Once there was a man on a train going across the desert in Arizona. He was the only person in the car who had not pulled down the window shades to keep out the glare of the hot sun on the parched earth. In contrast to the other passengers, he kept looking out his window, and seemed actually to enjoy the dismal scene.

After a while the curious man seated across the aisle, asked, “Sir, what do you see in that wasteland that makes you smile?”

“Oh,” he replied,” I’m in the irrigation business, and I was thinking if we could only get water to this land that the desert would become a garden.”

Perhaps this is a key insight from this story…. what Jesus is teaching His disciples, who think he has lost his mind chatting like an old friend with a woman….a Samaritan even!!  He wants them and us to see the world’s people as God sees them. Every one of them is precious in God’s sight. By the love and power of the Divine Spirit…the Living Water, we can become a new creation…. a family.

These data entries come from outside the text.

(** An accepted arithmetic instruction, on the machine. *)
Lemma alu_machine u e' σ' : same_frame insn e = true -> check_alu_op insn e = (inr u, e') -> step_alu_insn insn σ = Some σ' -> machine_after e' σ' m.
Proof using M Hok Hg G0 G1.
  intros SF H Hst; pose proof (machine_state_sim _ _ _ _ _ _ _ _ M) as (W & L & S & _); assert (Sim : regs_sim e σ β) by (split; assumption).
  destruct (check_alu_sound _ _ _ _ _ _ _ Hok W Sim H Hst) as (W' & β' & [L' S'] & _).
  assert (F : maps e' = maps e /\ stacks e' = stacks e).
  { destruct (alu_fixes insn) as [F1 F2]; split; [exact (program_maps _ _ (fixes_run _ _ _ _ _ F1 H))|exact (fixes_run _ _ _ _ _ F2 H)]. }
  assert (Q : regno_ok dst -> exists b r, reg_get σ' dst = Some r /\ reg_sim (get_reg e' dst) b r) by (intros Hd; destruct (S' _ Hd) as (r & Hr & Sr); eauto).
  assert (Hc : uin 8 (insn_code insn)) by apply Hok; destruct (alu_insn_shape insn Hc) as [(l & Hl & Sh)|N]; [|rewrite not_alu_step in Hst by exact N; discriminate].
  destruct Sh as [wd op o Hw Hm E1 E2 E3 E4|wd o Hw E1 E3 E4|l Hin E4]; rewrite E4 in H.
  - assert (P : BPF_SRC (insn_code insn) = BPF_X \/ BPF_SRC (insn_code insn) = BPF_K) by (rewrite E3; apply src_code_cases).
    rewrite (step_alu_label _ _ _ _ _ Hw Hl) in Hst; eapply binary_after; try eassumption; apply Q, (binary_regnos _ _ _ _ Hok H P).
  - assert (P : BPF_SRC (insn_code insn) = BPF_X \/ BPF_SRC (insn_code insn) = BPF_K) by (rewrite E3; apply src_code_cases).
    destruct (mov_regnos _ _ _ _ Hok W H P) as [Hd Hs]; rewrite (step_alu_label _ _ _ _ _ Hw Hl) in Hst; destruct (Q Hd) as (b & r' & Hr' & Sr).
    destruct (label_step _ _ _ _ _ _ _ _ Sim Hd Hs Hw Hst) as (DST & SRC & r & HD & HS & Hr & U); pose proof U as (_ & U1 & _); rewrite U1 in Hr'; injection Hr' as <-.
    destruct (mov_links _ _ _ _ _ Hok W E3 H) as [[Un T]|(C & -> & Cp)]; [eapply after_scalar; eassumption|].
    assert (wd = 64) as -> by (rewrite <- E1; unfold insn_w; rewrite C; reflexivity).
    assert (r = SRC) as -> by (cbn in Hr; injection Hr as <-; apply uwrap_id; destruct (S _ Hs) as (x & Hx & Hu & _); cbn in HS; congruence).
    eapply after_copy; eassumption.
  - pose proof (unary_regno _ _ _ _ Hok H) as Hd; destruct (unary_step _ _ _ _ _ _ Sim Hd Hl Hin Hst) as (r & _ & U), (Q Hd) as (b & r' & Hr' & Sr).
    pose proof U as (_ & U1 & _); rewrite U1 in Hr'; injection Hr' as <-; destruct (unary_links insn e u e' Hok W H) as [Un T]; eapply after_scalar; eassumption.
Qed.
End AluMachine.
Definition propagate_precision (k : Z) : verifier unit :=
  let precise_scalar (reg : bpf_reg_state) := type_eqb (type_ reg) SCALAR_VALUE && precise reg in
  env ← get;
  let fr := curframe (states env !!! k) in
  _ ← for_each (seq 0 10) (fun i =>
        env ← get;
        match deref (states env) (RegRef k fr i) with
        | Some reg => when (precise_scalar reg) (mark_chain_precision (Z.of_nat i))
        | None => mret ()
        end);
  for_each (seq 0 (length (stack (frame (states env !!! k) !!! fr)))) (fun i =>
    env ← get;
    match stack (frame (states env !!! k) !!! fr) !! i with
    | Some s => when (is_spill s && precise_scalar (spilled_ptr s)) (mark_chain_precision_stack (Z.of_nat i))
    | None => mret ()
    end).

(** ** [is_state_visited] *)

(** A key above all keys in use. *)
Definition new_key (m : gmap Z bpf_verifier_state) : Z := 1 + map_fold (fun k _ top => Z.max k top) 0 m.

(** Connect frame [j] of the current state to its copy [k]. *)
Definition connect_reg (k : Z) (j first i : nat) (reg : bpf_reg_state) : bpf_reg_state :=
  if (i <? 10)%nat then
    let reg := if (first <=? i)%nat then set_parent reg (Some (RegRef k j i)) else reg in
    set_live reg REG_LIVE_NONE
  else reg.

Definition connect_slot (k : Z) (j i : nat) (s : bpf_stack_state) : bpf_stack_state :=
  set_spilled_ptr s (set_parent (set_live (spilled_ptr s) REG_LIVE_NONE) (Some (SlotRef k j i))).

Definition connect_frame (k : Z) (top j : nat) (fn : bpf_func_state) : bpf_func_state :=
  if (j <=? top)%nat then
    let first := if (j <? top)%nat then 6%nat else 0%nat in
    set_stack (set_regs fn (imap (connect_reg k j first) (regs fn))) (imap (connect_slot k j) (stack fn))
  else fn.

Definition connect_state (k i : Z) (cur : bpf_verifier_state) : bpf_verifier_state :=
  let cur := set_jmp_history (set_first_insn_idx (set_vs_parent cur k) i) [] in
  set_frame cur (imap (connect_frame k (curframe cur)) (frame cur)).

I believe this story teaches us about the importance of deep listening and indepth interaction with each other.  How quickly Jesus and this unnamed, unknown woman evolved to a place of intimacy, sharing with each other secrets they had never shared before…. laying down burdens they had been carrying.   Recalling the children’s message about our precious animal friends and the hundreds of unlikely friendships that have been formed to the delight of us all.  This was an unlikely friendship between a Jew and a Samaritan, and both lives were transformed.  Good lesson learned.

 

Doesn’t this story also call us to become God’s wells for one another to nourish all thirsty souls?  How can we become life giving wells to those thirsty souls we encounter every day?

Author, Macrina Weiderkehr has the final word today, as she did in March of 2014.

 “ It is never too late to become a well for our thirsty sisters and brothers in all the families of this world. Nor is it too late to receive drinks from their wells.  There are wells hidden in the hearts of all the thirsty strangers we meet along the way. ….After the woman at the well received her drink from Jesus, she became a well for others to drink from.  What makes this world so lovely is that somewhere it hides a well  … a well that hasn’t been found yet. And if you don’t find it maybe nobody will. And if you don’t become a well, maybe nobody will find you!”  Amen.